**About this task**
Retype the records below from their first line through the line containing "Conventions.", and include nothing else.

----

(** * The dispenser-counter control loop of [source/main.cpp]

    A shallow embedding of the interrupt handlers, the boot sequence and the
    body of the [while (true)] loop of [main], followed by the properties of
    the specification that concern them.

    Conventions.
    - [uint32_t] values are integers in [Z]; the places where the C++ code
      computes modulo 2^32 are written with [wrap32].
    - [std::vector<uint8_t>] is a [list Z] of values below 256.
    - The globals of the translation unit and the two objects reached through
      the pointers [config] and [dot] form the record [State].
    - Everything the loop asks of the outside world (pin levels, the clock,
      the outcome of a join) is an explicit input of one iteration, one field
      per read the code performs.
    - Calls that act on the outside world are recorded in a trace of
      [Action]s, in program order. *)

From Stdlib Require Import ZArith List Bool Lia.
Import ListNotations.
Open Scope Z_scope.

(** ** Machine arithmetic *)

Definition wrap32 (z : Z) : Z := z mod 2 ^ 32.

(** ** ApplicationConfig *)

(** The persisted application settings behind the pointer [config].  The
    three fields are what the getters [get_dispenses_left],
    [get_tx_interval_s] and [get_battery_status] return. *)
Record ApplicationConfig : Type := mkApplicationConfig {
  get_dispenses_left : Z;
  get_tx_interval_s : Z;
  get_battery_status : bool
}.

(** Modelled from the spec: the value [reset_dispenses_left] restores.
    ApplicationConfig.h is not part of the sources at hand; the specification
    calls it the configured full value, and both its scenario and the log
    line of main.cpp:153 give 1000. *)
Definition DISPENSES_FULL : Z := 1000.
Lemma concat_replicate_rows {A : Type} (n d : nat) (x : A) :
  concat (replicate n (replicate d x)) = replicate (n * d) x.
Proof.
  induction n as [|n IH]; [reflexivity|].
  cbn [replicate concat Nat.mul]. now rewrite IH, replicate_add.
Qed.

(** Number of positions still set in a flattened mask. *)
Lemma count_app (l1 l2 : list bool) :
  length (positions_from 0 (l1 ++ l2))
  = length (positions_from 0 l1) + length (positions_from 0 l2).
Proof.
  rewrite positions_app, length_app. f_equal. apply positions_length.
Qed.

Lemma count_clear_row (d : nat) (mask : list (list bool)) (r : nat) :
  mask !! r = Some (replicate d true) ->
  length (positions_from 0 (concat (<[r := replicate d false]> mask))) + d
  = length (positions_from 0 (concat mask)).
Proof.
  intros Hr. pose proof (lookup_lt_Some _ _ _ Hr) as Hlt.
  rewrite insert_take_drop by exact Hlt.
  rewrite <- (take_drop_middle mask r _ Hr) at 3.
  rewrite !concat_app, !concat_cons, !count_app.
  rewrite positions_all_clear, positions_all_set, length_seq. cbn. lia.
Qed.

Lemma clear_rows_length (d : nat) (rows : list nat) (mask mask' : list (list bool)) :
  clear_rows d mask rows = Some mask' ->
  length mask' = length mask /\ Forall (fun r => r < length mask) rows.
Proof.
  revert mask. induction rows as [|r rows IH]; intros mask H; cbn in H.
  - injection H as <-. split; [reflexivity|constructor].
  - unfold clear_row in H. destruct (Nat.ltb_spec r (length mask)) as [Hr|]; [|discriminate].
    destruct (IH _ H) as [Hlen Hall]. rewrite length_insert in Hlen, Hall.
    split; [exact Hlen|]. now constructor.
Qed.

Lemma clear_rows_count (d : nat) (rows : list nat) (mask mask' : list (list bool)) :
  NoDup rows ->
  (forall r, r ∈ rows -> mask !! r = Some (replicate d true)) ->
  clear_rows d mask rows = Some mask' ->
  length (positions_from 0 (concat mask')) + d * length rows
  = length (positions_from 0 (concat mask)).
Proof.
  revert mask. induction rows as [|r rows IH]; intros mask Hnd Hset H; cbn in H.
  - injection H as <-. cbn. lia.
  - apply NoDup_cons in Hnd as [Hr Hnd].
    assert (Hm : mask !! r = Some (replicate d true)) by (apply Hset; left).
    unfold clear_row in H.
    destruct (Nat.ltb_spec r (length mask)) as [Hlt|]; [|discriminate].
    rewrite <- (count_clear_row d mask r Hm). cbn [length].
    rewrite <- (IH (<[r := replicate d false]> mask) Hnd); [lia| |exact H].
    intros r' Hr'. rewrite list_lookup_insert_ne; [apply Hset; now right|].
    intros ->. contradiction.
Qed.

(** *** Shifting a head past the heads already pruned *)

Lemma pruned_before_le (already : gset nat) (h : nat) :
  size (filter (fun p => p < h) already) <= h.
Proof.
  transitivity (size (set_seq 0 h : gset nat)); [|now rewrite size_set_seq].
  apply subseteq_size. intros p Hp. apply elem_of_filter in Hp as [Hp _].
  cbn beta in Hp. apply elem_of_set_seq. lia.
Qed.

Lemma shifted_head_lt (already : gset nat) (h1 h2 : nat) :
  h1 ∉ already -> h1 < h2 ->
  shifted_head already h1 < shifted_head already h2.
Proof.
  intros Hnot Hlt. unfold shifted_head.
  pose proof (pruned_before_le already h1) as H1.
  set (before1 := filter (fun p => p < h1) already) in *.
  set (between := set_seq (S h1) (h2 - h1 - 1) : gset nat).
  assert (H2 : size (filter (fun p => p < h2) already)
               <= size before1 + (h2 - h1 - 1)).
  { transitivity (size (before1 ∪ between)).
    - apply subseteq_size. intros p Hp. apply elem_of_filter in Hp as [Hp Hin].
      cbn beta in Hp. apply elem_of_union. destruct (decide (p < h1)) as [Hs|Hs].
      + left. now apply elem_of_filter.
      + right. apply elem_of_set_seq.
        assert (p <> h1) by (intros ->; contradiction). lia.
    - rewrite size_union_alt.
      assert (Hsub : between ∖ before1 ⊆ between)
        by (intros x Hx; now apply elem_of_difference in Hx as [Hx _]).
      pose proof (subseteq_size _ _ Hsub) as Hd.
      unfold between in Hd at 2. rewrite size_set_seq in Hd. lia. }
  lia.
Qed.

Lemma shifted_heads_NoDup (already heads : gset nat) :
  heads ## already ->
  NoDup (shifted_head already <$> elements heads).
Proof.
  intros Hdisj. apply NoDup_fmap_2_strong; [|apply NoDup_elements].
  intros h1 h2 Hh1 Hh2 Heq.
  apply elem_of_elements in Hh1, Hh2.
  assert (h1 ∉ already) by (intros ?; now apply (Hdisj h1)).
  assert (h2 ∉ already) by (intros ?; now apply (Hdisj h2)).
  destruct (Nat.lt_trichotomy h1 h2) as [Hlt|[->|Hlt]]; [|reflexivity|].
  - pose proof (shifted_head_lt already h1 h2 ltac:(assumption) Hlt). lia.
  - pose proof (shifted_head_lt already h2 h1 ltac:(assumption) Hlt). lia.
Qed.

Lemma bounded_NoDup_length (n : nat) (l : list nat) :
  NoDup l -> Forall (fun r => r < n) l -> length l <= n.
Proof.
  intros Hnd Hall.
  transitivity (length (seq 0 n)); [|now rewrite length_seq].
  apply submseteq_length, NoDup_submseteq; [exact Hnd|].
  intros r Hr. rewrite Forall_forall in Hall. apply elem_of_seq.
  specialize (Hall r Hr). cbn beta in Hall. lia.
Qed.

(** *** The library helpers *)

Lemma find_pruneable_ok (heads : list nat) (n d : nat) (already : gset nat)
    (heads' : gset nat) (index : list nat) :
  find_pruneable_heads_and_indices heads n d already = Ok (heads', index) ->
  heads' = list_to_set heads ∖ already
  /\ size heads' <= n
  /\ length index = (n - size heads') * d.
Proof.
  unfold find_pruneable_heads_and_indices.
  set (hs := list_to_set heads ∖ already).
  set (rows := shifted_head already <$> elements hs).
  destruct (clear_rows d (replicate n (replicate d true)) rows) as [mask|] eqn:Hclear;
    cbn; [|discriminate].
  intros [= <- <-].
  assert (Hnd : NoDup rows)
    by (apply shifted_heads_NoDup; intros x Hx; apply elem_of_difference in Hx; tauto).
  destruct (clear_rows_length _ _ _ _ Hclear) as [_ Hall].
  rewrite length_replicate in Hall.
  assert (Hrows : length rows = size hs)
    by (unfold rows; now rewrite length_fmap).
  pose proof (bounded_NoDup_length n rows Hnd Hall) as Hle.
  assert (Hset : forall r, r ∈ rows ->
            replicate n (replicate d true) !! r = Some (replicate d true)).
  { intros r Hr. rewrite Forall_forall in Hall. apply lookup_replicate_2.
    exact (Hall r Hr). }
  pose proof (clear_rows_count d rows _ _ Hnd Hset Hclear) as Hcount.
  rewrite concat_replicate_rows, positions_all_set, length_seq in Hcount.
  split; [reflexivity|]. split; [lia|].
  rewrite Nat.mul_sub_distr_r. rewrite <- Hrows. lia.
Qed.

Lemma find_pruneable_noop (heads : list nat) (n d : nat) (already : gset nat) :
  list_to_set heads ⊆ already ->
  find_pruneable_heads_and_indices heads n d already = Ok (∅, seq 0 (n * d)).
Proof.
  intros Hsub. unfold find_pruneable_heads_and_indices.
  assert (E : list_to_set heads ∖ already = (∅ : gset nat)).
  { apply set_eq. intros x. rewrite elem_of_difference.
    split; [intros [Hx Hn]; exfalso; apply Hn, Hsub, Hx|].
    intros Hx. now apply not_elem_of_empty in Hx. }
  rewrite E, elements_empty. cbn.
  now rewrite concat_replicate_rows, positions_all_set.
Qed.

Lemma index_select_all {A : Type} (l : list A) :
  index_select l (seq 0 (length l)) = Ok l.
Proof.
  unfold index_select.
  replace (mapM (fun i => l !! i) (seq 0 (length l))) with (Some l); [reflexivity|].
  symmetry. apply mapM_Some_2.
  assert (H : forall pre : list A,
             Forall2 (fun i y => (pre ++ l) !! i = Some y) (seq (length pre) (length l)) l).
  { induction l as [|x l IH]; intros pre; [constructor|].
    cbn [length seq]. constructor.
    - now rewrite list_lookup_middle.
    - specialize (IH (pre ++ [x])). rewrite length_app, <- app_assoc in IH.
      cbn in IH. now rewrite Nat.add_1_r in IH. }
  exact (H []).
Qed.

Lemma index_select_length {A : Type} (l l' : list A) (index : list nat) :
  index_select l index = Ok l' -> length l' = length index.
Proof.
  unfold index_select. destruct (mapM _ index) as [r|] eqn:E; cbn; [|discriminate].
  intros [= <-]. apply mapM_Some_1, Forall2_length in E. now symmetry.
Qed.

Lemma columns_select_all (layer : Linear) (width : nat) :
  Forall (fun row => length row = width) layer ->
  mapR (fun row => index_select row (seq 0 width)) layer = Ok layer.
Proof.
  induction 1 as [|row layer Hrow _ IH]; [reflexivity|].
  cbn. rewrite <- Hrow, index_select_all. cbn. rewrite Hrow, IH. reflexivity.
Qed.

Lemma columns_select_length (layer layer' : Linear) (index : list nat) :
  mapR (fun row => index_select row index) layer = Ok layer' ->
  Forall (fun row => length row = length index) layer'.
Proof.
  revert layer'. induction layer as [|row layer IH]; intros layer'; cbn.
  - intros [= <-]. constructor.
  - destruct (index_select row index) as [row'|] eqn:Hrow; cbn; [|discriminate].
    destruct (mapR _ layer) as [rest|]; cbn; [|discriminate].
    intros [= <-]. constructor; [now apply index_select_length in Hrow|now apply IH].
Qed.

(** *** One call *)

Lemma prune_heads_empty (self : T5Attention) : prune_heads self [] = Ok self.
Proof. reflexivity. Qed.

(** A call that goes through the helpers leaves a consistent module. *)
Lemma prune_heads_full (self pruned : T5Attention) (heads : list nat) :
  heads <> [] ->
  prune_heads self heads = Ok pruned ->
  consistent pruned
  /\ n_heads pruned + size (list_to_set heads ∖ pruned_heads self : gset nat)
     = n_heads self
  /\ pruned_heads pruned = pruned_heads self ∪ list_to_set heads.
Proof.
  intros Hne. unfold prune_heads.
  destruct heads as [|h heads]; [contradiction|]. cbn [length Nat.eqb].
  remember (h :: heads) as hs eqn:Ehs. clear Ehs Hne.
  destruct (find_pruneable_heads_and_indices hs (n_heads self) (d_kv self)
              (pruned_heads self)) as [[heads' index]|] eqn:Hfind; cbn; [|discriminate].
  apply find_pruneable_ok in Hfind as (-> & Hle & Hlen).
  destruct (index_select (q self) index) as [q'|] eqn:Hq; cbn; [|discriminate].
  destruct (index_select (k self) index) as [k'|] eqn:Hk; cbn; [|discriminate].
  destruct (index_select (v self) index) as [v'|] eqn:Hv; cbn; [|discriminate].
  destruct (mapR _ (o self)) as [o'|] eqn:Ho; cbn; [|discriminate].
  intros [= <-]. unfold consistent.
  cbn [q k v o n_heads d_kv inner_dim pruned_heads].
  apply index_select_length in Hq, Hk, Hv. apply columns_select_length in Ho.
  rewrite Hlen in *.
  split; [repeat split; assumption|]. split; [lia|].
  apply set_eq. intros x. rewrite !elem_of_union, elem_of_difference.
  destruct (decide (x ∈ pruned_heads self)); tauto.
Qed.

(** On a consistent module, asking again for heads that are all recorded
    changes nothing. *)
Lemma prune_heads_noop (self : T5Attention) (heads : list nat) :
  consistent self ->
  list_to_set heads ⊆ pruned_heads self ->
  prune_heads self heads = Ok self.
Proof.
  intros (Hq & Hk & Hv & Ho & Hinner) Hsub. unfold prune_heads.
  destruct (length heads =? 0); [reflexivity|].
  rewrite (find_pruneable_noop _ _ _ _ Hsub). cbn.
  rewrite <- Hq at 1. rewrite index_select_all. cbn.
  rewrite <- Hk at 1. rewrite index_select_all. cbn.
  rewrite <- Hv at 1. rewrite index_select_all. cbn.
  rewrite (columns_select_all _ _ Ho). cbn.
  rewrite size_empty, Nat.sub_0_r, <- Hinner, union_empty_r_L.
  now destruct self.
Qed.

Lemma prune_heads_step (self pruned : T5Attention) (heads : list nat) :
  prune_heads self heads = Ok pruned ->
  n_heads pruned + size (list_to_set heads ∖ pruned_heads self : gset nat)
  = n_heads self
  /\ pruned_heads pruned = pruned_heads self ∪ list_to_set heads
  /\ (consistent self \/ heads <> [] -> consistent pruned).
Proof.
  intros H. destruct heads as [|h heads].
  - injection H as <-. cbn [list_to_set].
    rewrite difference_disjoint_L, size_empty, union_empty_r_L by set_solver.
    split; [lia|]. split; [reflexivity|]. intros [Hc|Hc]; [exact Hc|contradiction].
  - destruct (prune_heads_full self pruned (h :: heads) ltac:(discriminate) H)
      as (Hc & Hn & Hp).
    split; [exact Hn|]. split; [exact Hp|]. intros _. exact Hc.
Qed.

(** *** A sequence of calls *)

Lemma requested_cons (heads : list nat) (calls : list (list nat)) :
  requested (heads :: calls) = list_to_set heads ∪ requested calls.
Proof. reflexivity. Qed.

----

**Answer to the problem**
(** * The dispenser-counter control loop of [source/main.cpp]

    A shallow embedding of the interrupt handlers, the boot sequence and the
    body of the [while (true)] loop of [main], followed by the properties of
    the specification that concern them.

    Conventions.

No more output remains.